The painter was on the verge of saying, But why here, in my studio? when his eyes strayed toward his old traveling chest. That was where his other dress must be hidden — a police uniform … or a snakeskin!
You’re such a dolt, Mark told himself. Obviously they had to come to see you. Aren’t you the next deputy chief of police?
Coming face-to-face with death had led them to be the first to discover the great secret of his own life. They’d guessed what no one else had yet seen. For Angelin and his sister, from now on, the other world where Mark would have been the deputy chief of police was the only one that mattered.
Mark needed some time to measure fully what they were asking. The only way to block the mechanism that Angelin had set in motion — to halt the rusty gearwheels that even death could no longer arrest — was to have recourse to another machine, the machinery of state. The plan was simple: the young man would give himself up to the police, and the state would give him a heavy sentence, the harshest of all. Not fifteen years in jail, as the current law required, but capital punishment. At a time like the present when laws were changing from day to day and cases were batted back and forth between Tirana and the Council of Europe, that was a conceivable plan. So the boy would be judged and sentenced, then shot like most murderers. His only request was that in this case the state would assume the role of the opposing clan’s executioner. He was perfectly aware that in ordinary circumstances such a request would be considered insane. But in current conditions, with so many Albanian issues going to Brussels and Strasbourg and suchlike, and also more especially because the National Ferment Party was demanding that the ancient Kanun be incorporated in the revised penal code, everything was possible. So that…
Mark rubbed his forehead from time to time — the best way to restore the flow of blood to his brain when it was slowing down.

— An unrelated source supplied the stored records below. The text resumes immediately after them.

Lemma evict_not_in : (l ∉ l1) /\ (l ∉ l2).
Proof.
  pose proof (ok_names _ Hok _ _ Hlp) as Hnd. unfold names_of in Hnd. rewrite Hch in Hnd.
  apply NoDup_fmap_1, NoDup_app in Hnd as (_ & H1 & H2). apply NoDup_cons in H2 as [H2 _].
  split; [intros Hin; apply (H1 l Hin); set_solver|done].
Qed.

Lemma evict_lp_ne : lp <> l.
Proof using Hok Hl Hne Hlp Hch.
  clear Hleaf.
  intros Heq. assert (l ∈ (deref fs lp).(pi_children)) as Hc by (rewrite Hch; set_solver).
  destruct (ok_child _ Hok _ _ _ Hlp Hc) as (_ & _ & Hlt & _).
  pose proof (ok_ino _ Hok _ _ Hlp) as Hi. rewrite Heq in Hi. lia.
Qed.

Lemma evict_eq :
  fs' = MkPseudoFs fs.(ps_next_inode) fs.(ps_root_inode) (delete ino fs.(ps_inodes))
    (<[lp := MkPseudoInode (deref fs lp).(pi_ino) (deref fs lp).(pi_parent) (l1 ++ l2) (deref fs lp).(pi_name)]>
       fs.(ps_heap)) fs.(ps_alloc) /\
  (evict_inode ino fs).2 = Ok tt.
Proof using Hok Hl Hne Hlp Hch.
  clear Hleaf. unfold fs', evict_inode. rewrite Hl.
  destruct (Z.eqb_spec ino (deref fs l).(pi_parent)) as [He|_].
  { destruct (ok_parent _ Hok _ _ Hl Hne) as (lq & Hlq & Hc).
    destruct (ok_child _ Hok _ _ _ Hlq Hc) as (_ & _ & Hlt & _). rewrite (ok_ino _ Hok _ _ Hl) in Hlt. lia. }
  rewrite Hlp. unfold remove_child, modify, mbind, prog_mbind, prog_bind. rewrite Hch.
  rewrite position_app_first; [|apply forallb_forall|apply beq_refl].
  2:{ intros c Hc%list_elem_of_In. apply negb_true_iff, beq_false. intros Heq.
      pose proof (ok_names _ Hok _ _ Hlp) as Hnd. unfold names_of in Hnd. rewrite Hch, fmap_app in Hnd.
      apply NoDup_app in Hnd as (_ & Hnd & _). apply (Hnd (deref fs c).(pi_name)).
      - apply list_elem_of_fmap. by exists c.
      - rewrite Heq. set_solver. }
  rewrite take_app_length, (drop_app_ge l1) by lia. replace (S (length l1) - length l1)%nat with 1%nat by lia.
  unfold remove_inode, with_inodes, store_children, with_heap. cbn [fst snd drop ps_next_inode ps_root_inode ps_inodes ps_heap ps_alloc].
  rewrite drop_0. split; [|done]. f_equal. f_equal. unfold deref at 1. cbn [ps_heap].
  rewrite lookup_insert_ne by apply evict_lp_ne. by apply (ok_ino _ Hok).
Qed.

Lemma evict_deref x :
  (deref fs' x).(pi_ino) = (deref fs x).(pi_ino) /\ (deref fs' x).(pi_parent) = (deref fs x).(pi_parent) /\
  (deref fs' x).(pi_name) = (deref fs x).(pi_name) /\
  (deref fs' x).(pi_children) = if decide (x = lp) then l1 ++ l2 else (deref fs x).(pi_children).
Proof using Hok Hl Hne Hlp Hch.
  clear Hleaf. assert (deref fs' x = if decide (x = lp)
    then MkPseudoInode (deref fs lp).(pi_ino) (deref fs lp).(pi_parent) (l1 ++ l2) (deref fs lp).(pi_name)
    else deref fs x) as ->.
  { destruct evict_eq as [-> _]. unfold deref at 1. cbn [ps_heap].
    destruct (decide (x = lp)) as [->|]; [by rewrite lookup_insert_eq|by rewrite lookup_insert_ne]. }
  by destruct (decide (x = lp)) as [->|].
Qed.

Lemma evict_table i x : fs'.(ps_inodes) !! i = Some x -> fs.(ps_inodes) !! i = Some x /\ i <> ino.
Proof. destruct evict_eq as [-> _]. cbn [ps_inodes]. intros [? ?]%lookup_delete_Some. done. Qed.

Lemma evict_table_old i x : fs.(ps_inodes) !! i = Some x -> i <> ino -> fs'.(ps_inodes) !! i = Some x.
Proof. intros Hx Hi. destruct evict_eq as [-> _]. cbn [ps_inodes]. by rewrite lookup_delete_ne. Qed.

(** The children lists lose [l] and nothing else. *)
Lemma evict_children x i :
  fs.(ps_inodes) !! i = Some x ->
  ((deref fs' x).(pi_children) `sublist_of` (deref fs x).(pi_children)) /\
  forall c, c ∈ (deref fs x).(pi_children) -> c <> l -> c ∈ (deref fs' x).(pi_children).
Proof.
  intros Hx. destruct (evict_deref x) as (_ & _ & _ & ->).
  destruct (decide (x = lp)) as [->|]; [|done]. rewrite Hch. split; [|set_solver].
  apply sublist_app; [done|]. by constructor.
Qed.

Lemma evict_child_ne x i c : fs.(ps_inodes) !! i = Some x -> i <> ino -> c ∈ (deref fs' x).(pi_children) -> c <> l.
Proof.
  intros Hx Hi Hc ->. destruct evict_not_in. destruct (evict_deref x) as (_ & _ & _ & Hch').
  rewrite Hch' in Hc. destruct (decide (x = lp)) as [->|Hxl]; [set_solver|].
  destruct (ok_child _ Hok _ _ _ Hx Hc) as (_ & Hp & _). rewrite Hp in Hlp. congruence.
Qed.

Lemma evict_ok : ps_ok fs'.
Proof.
  destruct evict_eq as [Heq _].
  assert (fs'.(ps_root_inode) = fs.(ps_root_inode)) as Hroot by by rewrite Heq.
  assert (fs'.(ps_next_inode) = fs.(ps_next_inode)) as Hnext by by rewrite Heq.
  split.
  - rewrite Hroot. by apply evict_table_old; [apply (ok_root _ Hok)|].
  - rewrite Hroot. destruct (evict_deref fs.(ps_root_inode)) as (_ & -> & _). apply (ok_root_parent _ Hok).
  - rewrite Hroot. destruct (evict_deref fs.(ps_root_inode)) as (_ & _ & -> & _). apply (ok_root_name _ Hok).
  - intros i x [Hx _]%evict_table. destruct (evict_deref x) as (-> & _). by apply (ok_ino _ Hok).
  - intros i x [Hx _]%evict_table. rewrite Hnext. by eapply (ok_range _ Hok).
  - rewrite Hnext. apply (ok_next _ Hok).
  - intros x. rewrite Heq. cbn [ps_heap ps_alloc]. rewrite lookup_insert_is_Some'. intros [<-|Hx]; apply (ok_alloc _ Hok); [|done].
    by eapply (ok_heap _ Hok).
  - intros i x [Hx _]%evict_table. rewrite Heq. cbn [ps_heap]. rewrite lookup_insert_is_Some'. right.
    by eapply (ok_heap _ Hok).
  - intros i x [Hx Hi]%evict_table Hir. destruct (evict_deref x) as (_ & -> & _).
    destruct (ok_parent _ Hok _ _ Hx Hir) as (lq & Hlq & Hc). exists lq. split.
    + apply evict_table_old; [done|]. intros Hp. assert (lq = l) as -> by congruence.
      rewrite Hleaf in Hc. set_solver.
    + eapply (evict_children lq); [done..|]. intros ->. apply Hi.
      rewrite <- (ok_ino _ Hok _ _ Hx). by apply (ok_ino _ Hok).
  - intros i x c [Hx Hi]%evict_table Hc. pose proof (evict_child_ne x i c Hx Hi Hc) as Hcl.
    destruct (evict_children x i Hx) as [Hsub _].
    destruct (ok_child _ Hok _ _ _ Hx (elem_of_sublist _ _ _ Hc Hsub)) as (Ht & Hp & Hlt & Hd).
    destruct (evict_deref c) as (-> & -> & -> & _). split_and!; [|done..].
    apply evict_table_old; [done|]. congruence.
  - intros i x [Hx _]%evict_table. pose proof (ok_names _ Hok _ _ Hx) as Hnd.
    eapply sublist_NoDup; [done|]. unfold names_of. destruct (evict_children x i Hx) as [Hsub _].
    rewrite (list_fmap_ext _ (fun c => (deref fs c).(pi_name))) by (intros; apply evict_deref).
    by apply fmap_sublist.
  - intros i x [Hx _]%evict_table. pose proof (ok_order _ Hok _ _ Hx) as Hs. unfold inos_of in *.
    destruct (evict_children x i Hx) as [Hsub _].
    rewrite (list_fmap_ext _ (fun c => (deref fs c).(pi_ino))) by (intros; apply evict_deref).
    eapply StronglySorted_sublist; [|done]. by apply fmap_sublist.
Qed.

Lemma evict_find x i m :
  fs.(ps_inodes) !! i = Some x -> i <> ino ->
  find_child fs' x m = if decide (x = lp /\ m = (deref fs l).(pi_name)) then None else find_child fs x m.
Proof.
  intros Hx Hi. destruct (decide (x = lp /\ m = (deref fs l).(pi_name))) as [[-> ->]|Hxm].
  - destruct (find_child fs' lp _) as [c|] eqn:Hf; [|done]. apply find_child_some in Hf as [Hc Hn].
    destruct (evict_children lp i Hx) as [Hsub _].
    pose proof (evict_child_ne lp i c Hx Hi Hc) as Hcl. destruct Hcl.
    destruct (evict_deref c) as (_ & _ & Hn' & _). rewrite Hn' in Hn.
    pose proof (ok_names _ Hok _ _ Hx) as Hnd.
    assert (l ∈ (deref fs lp).(pi_children)) as Hlin by (rewrite Hch; set_solver).
    pose proof (find_child_in fs lp _ l Hnd Hlin eq_refl) as H1.
    pose proof (find_child_in fs lp _ c Hnd (elem_of_sublist _ _ _ Hc Hsub) Hn) as H2. congruence.
  - destruct (find_child fs x m) as [c|] eqn:Hf.
    + apply find_child_some in Hf as [Hc Hn].
      assert (c <> l) as Hcl.
      { intros ->. apply Hxm. split; [|done].
        destruct (ok_child _ Hok _ _ _ Hx Hc) as (_ & Hp & _). congruence. }
      destruct (evict_children x i Hx) as [_ Hkeep].
      apply find_child_in; [|by apply Hkeep|by destruct (evict_deref c) as (_ & _ & -> & _)].
      eapply (ok_names _ evict_ok), evict_table_old; done.
    + apply find_child_none in Hf. apply find_child_none. intros Hin. apply Hf. unfold names_of in *.
      apply list_elem_of_fmap in Hin as (c & -> & Hc). apply list_elem_of_fmap. exists c.
      destruct (evict_deref c) as (_ & _ & -> & _). split; [done|].
      destruct (evict_children x i Hx) as [Hsub _]. by eapply elem_of_sublist.
Qed.

Lemma evict_node_at p q :
  node_at fs p = Some l -> node_at fs' q = if decide (q = p) then None else node_at fs q.
Proof.
  intros Hp. assert (fs'.(ps_root_inode) = fs.(ps_root_inode)) as Hroot by by destruct evict_eq as [-> _].
  assert (forall q x, node_at fs q = Some x -> q <> p -> (deref fs x).(pi_ino) <> ino) as Hino.
  { intros q' x Hx Hqp Hi. destruct Hqp. apply (node_at_inj fs Hok q' p x Hx). rewrite Hp. f_equal.
    pose proof (node_in_table fs Hok q' x Hx) as Ht. rewrite Hi in Ht. congruence. }
  induction q as [|m q IH] using rev_ind.
  { rewrite decide_False; [unfold node_at; cbn [walk]; by rewrite Hroot|]. intros <-.
    injection Hp as Hp. apply Hne. rewrite <- (ok_ino _ Hok _ _ Hl), <- Hp.
    apply (ok_ino _ Hok), (ok_root _ Hok). }
  rewrite !node_at_snoc, IH. destruct (decide (q = p)) as [->|Hq].
  { rewrite Hp. cbn [mbind option_bind].
    assert (find_child fs l m = None) as -> by (apply find_child_none; unfold names_of; rewrite Hleaf; set_solver).
    by destruct (decide (p ++ [m] = p)). }
  destruct (node_at fs q) as [x|] eqn:Hx; cbn [mbind option_bind]; [|by destruct (decide _)].
  pose proof (node_in_table fs Hok q x Hx) as Ht.
  rewrite (evict_find x _ m Ht (Hino q x Hx Hq)).
  destruct (decide (q ++ [m] = p)) as [<-|Hqm].
  - apply node_parent in Hp as (lq & Hlq & _ & Hpar & Hn & _); [|done].
    rewrite decide_True; [done|]. split; [congruence|done].
  - rewrite decide_False; [done|]. intros [-> ->]. apply Hqm.
    apply (node_at_inj fs Hok _ _ l); [|done]. rewrite node_at_snoc, Hx. cbn.
    apply find_child_in; [by eapply (ok_names _ Hok)|rewrite Hch; set_solver|done].
Qed.

Lemma evict_ino_at p q :
  node_at fs p = Some l -> ino_at fs' q = if decide (q = p) then None else ino_at fs q.
Proof.
  intros Hp. unfold ino_at. rewrite (evict_node_at p q Hp). destruct (decide (q = p)); [done|].
  destruct (node_at fs q) as [x|]; [|done]. cbn [fmap option_fmap option_map]. f_equal. apply evict_deref.
Qed.

End evict.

So, in that way, by inserting the state into the system, the circle of revenge would be automatically squared. The family — that’s to say, us, she said, pointing to her breast — would claim its blood (she pointed to her brother) not from the Shkreli, but from the state!
The two of them then expanded on their plan and expressed themselves quite clearly. Shifting the claiming of the blood into a new, unprecedented area made it all different. The state was accustomed to facing enemies. It could tolerate and maintain hostilities more easily than any clan. It all hung on whether the state would consent to the plan; that is to say, whether it would agree to pronounce the brother’s sentence not just as an expression of the law and the penal code, but also as an expression of the rules of the Kanun. Furthermore, the two of them insisted that in the death certificate that the prosecutor and the coroner would sign after the execution (or else in the report of it that would be published in the records), the following wording would have to be used: “The State of Albania has shot Angelin of the Ukaj, cleansing the blood of Marian Shkreli, its servant.”
Mark took his head in his hands, as if to stop it bursting. He hadn’t interrupted throughout his girlfriend’s long explanation. When she finished, he asked what he thought was a whole variety of questions, but it all boiled down to a single query: “So you think the state should become a player in the feud? “And every time she answered “Yes, exactly,” her eyes flashed with an icy gleam that seemed to say, And what’s so strange about that? Throughout its long life the state has done nothing but kill and slaughter people. You yourself are in a better position than anyone to know that!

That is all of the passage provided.